PLGA-nanoparticles or microparticles were utilized for the sustained release of insulin following pulmonary administration.^[24] However, protein-loaded PLGA microparticles or nanoparticles often experience initial burst release followed by sustained releases. In addition, the hydrophobic nature of PLGA also affects its mucus penetration.^[25]

Emami et al. reported that PLGA microparticles with 1–5 μm may deposit in the lung and release the loaded proteins in a controlled manner.
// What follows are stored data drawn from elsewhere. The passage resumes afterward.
(** The loop over the source tree: the map of its entries. *)
Fixpoint tree_map (entries : list storageTreeEntry) (tree : gmap path storageTreeEntry) (bytes : Z)
    : option (gmap path storageTreeEntry) :=
  match entries with
  | [] => Some tree
  | e :: entries =>
      let bytes := bytes + Z.of_nat (String.length (text (te_Path e))) in
      if negb (valid_tree_entry e) || (bytes >? maxManifestPathBytes) || bool_decide (is_Some (tree !! te_Path e)) then None
      else tree_map entries (<[te_Path e := e]> tree) bytes
  end.

Fixpoint valid_entries (j : storageLocationJournal) (tree : gmap path storageTreeEntry) (seen : gset path)
    (entries : list storageMoveEntry) : bool :=
  match entries with
  | [] => true
  | e :: entries =>
      match tree !! me_Source e, Layout_Relative (j_Target j) (metadata_path (st_prefix (m_row (j_Source j))) (me_Source e)) with
      | Some source, Ok expected =>
          negb (te_Directory source) && bool_decide (te_Evidence source = me_Evidence e) && negb (bool_decide (me_Source e ∈ seen))
          && validPath (me_Target e) && (expected =? text (me_Target e))%string
          && valid_entries j tree ({[me_Source e]} ∪ seen) entries
      | _, _ => false
      end
  end.

(** ** The surroundings of one operation *)

Class MoveEnv := {
  (** The torrent whose payload is moved. *)
  hash : string;
  (** [strings.ToLower] after Unicode normalisation, as in [CollisionKey]. *)
  fold : string -> string;
  (** The device a directory is on. *)
  device : path -> Z;
  isVolumeMarker : path -> bool;
  GetFreeSpace : path -> Z;
  (** [err.Error]. *)
  error_text : MoveError -> string;
  (** [encoding/json] on the journal. *)
  json_marshal : storageLocationJournal -> string;
  json_unmarshal : string -> option storageLocationJournal;
}.
(* ===== verification/Transfers.v ===== *)
(** * Transfer leases and temporary torrents

    [internal/usecase/temporary.go] and [internal/engine/transfer_budget.go]: the
    leases of running transfers, which keep the payload of a torrent from being
    deleted, the debounce after playback, the budget of HTTP transfers, and the
    cleanup that deletes the oldest temporary torrents beyond a limit.  With them
    the test that the deletion commands of [torrent_uc.go] and
    [deletion_recovery.go] make before they delete anything.

    A step is one critical section of [policyMu] or [storageTaskMu], one
    acquisition or release of a record's command lock, one read of the library or
    one transaction.  Time is a number of nanoseconds that only grows. *)

From stdpp Require Import base gmap list strings.
From Stdlib Require Import ZArith Lia.
From S2P Require Import Prelude Models Paths Layout FastResume Tables IntentStore StorageStore.

#[local] Open Scope Z_scope.

(** ** The policy maps *)

Definition DebounceDelay : Z := 10 * 1000000000.

Record TransferPolicy := mkTransferPolicy {
  p_transfers : gmap string Z;
  p_protectedUntil : gmap string Z;
  p_transferRecords : gmap string string;
  p_maxTemporary : Z;
}.
#[export] Instance eta_TransferPolicy : Eta TransferPolicy := fun p =>
  mkTransferPolicy (p_transfers p) (p_protectedUntil p) (p_transferRecords p) (p_maxTemporary p).

Definition transferCount (p : TransferPolicy) (hash : string) : Z := default 0 (p_transfers p !! hash).
Definition lease_record (p : TransferPolicy) (hash : string) : string := default ""%string (p_transferRecords p !! hash).

(** The critical section of [acquireTransfer]. *)
Definition admit_transfer (hash record : string) (p : TransferPolicy) : TransferPolicy :=
  let p := if (lease_record p hash =? record)%string then p
           else p <| p_transfers ::= <[hash := 0]> |> <| p_protectedUntil ::= delete hash |> <| p_transferRecords ::= <[hash := record]> |> in
  p <| p_transfers ::= <[hash := transferCount p hash + 1]> |>.

(** The function [acquireTransfer] returns. *)
Definition release_transfer (hash record : string) (playback : bool) (now : Z) (p : TransferPolicy) : TransferPolicy :=
  if negb (lease_record p hash =? record)%string then p
  else
    let p := p <| p_transfers ::= <[hash := transferCount p hash - 1]> |> in
    let p := if playback then p <| p_protectedUntil ::= <[hash := now + DebounceDelay]> |> else p in
    if transferCount p hash =? 0 then p <| p_transfers ::= delete hash |> else p.

Definition SetTemporaryLimit (limit : Z) (p : TransferPolicy) : result string TransferPolicy :=
  if limit <? 1 then Err "max temporary torrents must be positive"%string else Ok (p <| p_maxTemporary := limit |>).
Definition delete_payload (mode id : string) : io unit :=
  if (mode =? "keep")%string then fail ErrStorageConflict
  else
    let! recovery := select (fun d => Ok (Recovery d deleted)) in
    if recoveryBlocks recovery then fail ErrStorageConflict
    else
      let! m := select (fun d => Ok (find_mapping d deleted)) in
      if match m with Some m => (st_state (m_row m) =? "moving")%string || negb (st_manifest (m_row m) =? "")%string | None => false end
      then fail ErrStorageConflict
      else
        revokeResumeMutation ;!
        let! paths := make_manifest id in
        transact (fun d => AdvanceDeletion d deleted id "manifest_ready" "") ;!
        let owned := with_parts paths in
        effect ;!
        reserveOwnership owned ;!
        let! _ := for_each (fun p _ => effect ;! stat (fun disk => validateCleanupPath disk p)) owned tt in
        transact (fun d => AdvanceDeletion d deleted id "removing" "unknown") ;!
        let! _ := for_each (remove_payload id) owned false in
        transact (fun d => AdvanceDeletion d deleted id "removing_record" "") ;!
        transact (fun d => DeleteTorrent d deleted).

(** An error is stored with the torrent. *)
Definition saving_error (work : io unit) : io unit :=
  let! outcome := attempt work in
  match outcome with
  | Ok _ => ret tt
  | Err e => let! _ := attempt (transact (fun d => SaveDeletionError d deleted (delete_error_text e))) in fail e
  end.

Definition deletePayloadLocked (mode id : string) : io unit := saving_error (delete_payload mode id).

(** ** The commands

    [busy] is the answer of [transferProtected].  A command that waits for the record lock may fail there; the
    deletions that hold it run one after another. *)

(** [GetTorrent]: the row and the identity of the record. *)
Definition loaded (d : db) : option (torrent_row * string) :=
  (fun t => (t, match torrent_intents d !! deleted with Some i => in_record_id i | None => ""%string end)) <$> torrents d !! deleted.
However, particles in this size range are ideal for phagocytosis by alveolar macrophages^[26] and to highlight this phagocytosis,^[26] Zhao et al., prepared porous PLGA microparticles with a low density, and small aerodynamic diameters, in addition to large geometric diameters, for the protein delivery through the pulmonary route,^[27] and within the same context, Yaqoubi et al. found that porous PLGA microparticles with mass densities below 0.4 g cm^–2 and geometric diameters surpassing 5 μm represent ideal aerodynamic diameters for deep lung deposition.^[28] and not far from that Yang et al. reported that larger porous PLGA particles, with geometric diameters of 9.5–18.2 μm, revealed a significant reduction of macrophage internalization compared to non-porous PLGA microparticles sized at 2.9 μm.^[29]

Ye Tong et al. revealed that the incubation of porous protein- loaded microparticles at 40°C for 2 hours (self healing process) was able to reduce leaking and the thing that positively affected the inhaled single dose SARS -CoV-2 dry powder vaccine sustain release profile,^[30] because this porosity induces contact between peptide drugs and lung surfactant leading to particles aggregation, which the thing that will affect their dissolution and accelerate their clearance through alveolar macrophage.^[31]

Möbus et al., reported that zinc ions Zn (2+)-cross-linked alginate microparticles prepared by spray drying revealed satisfying results regarding BSA (Möbus et al.) loading and release profile the thing that makes it as good candidate for controlled pulmonary delivery of proteins.^[32] Furthermore, cross-linked alginate-poloxamer microparticles with an appropriate size range were found to be a suitable platform for a deep lung delivery within a controlled protein release profile (hours to days).^[33]

CONCLUSION

It is clear that the pulmonary route of administration for the systemic delivery of peptides using biodegradable microspheres is still in the early stages and needs to be more intensively studied, and the key elements that should be addressed are the mechanisms of peptide molecules absorption through the pulmonary route, in addition to the characteristics of the carrier microspheres (size, morphology).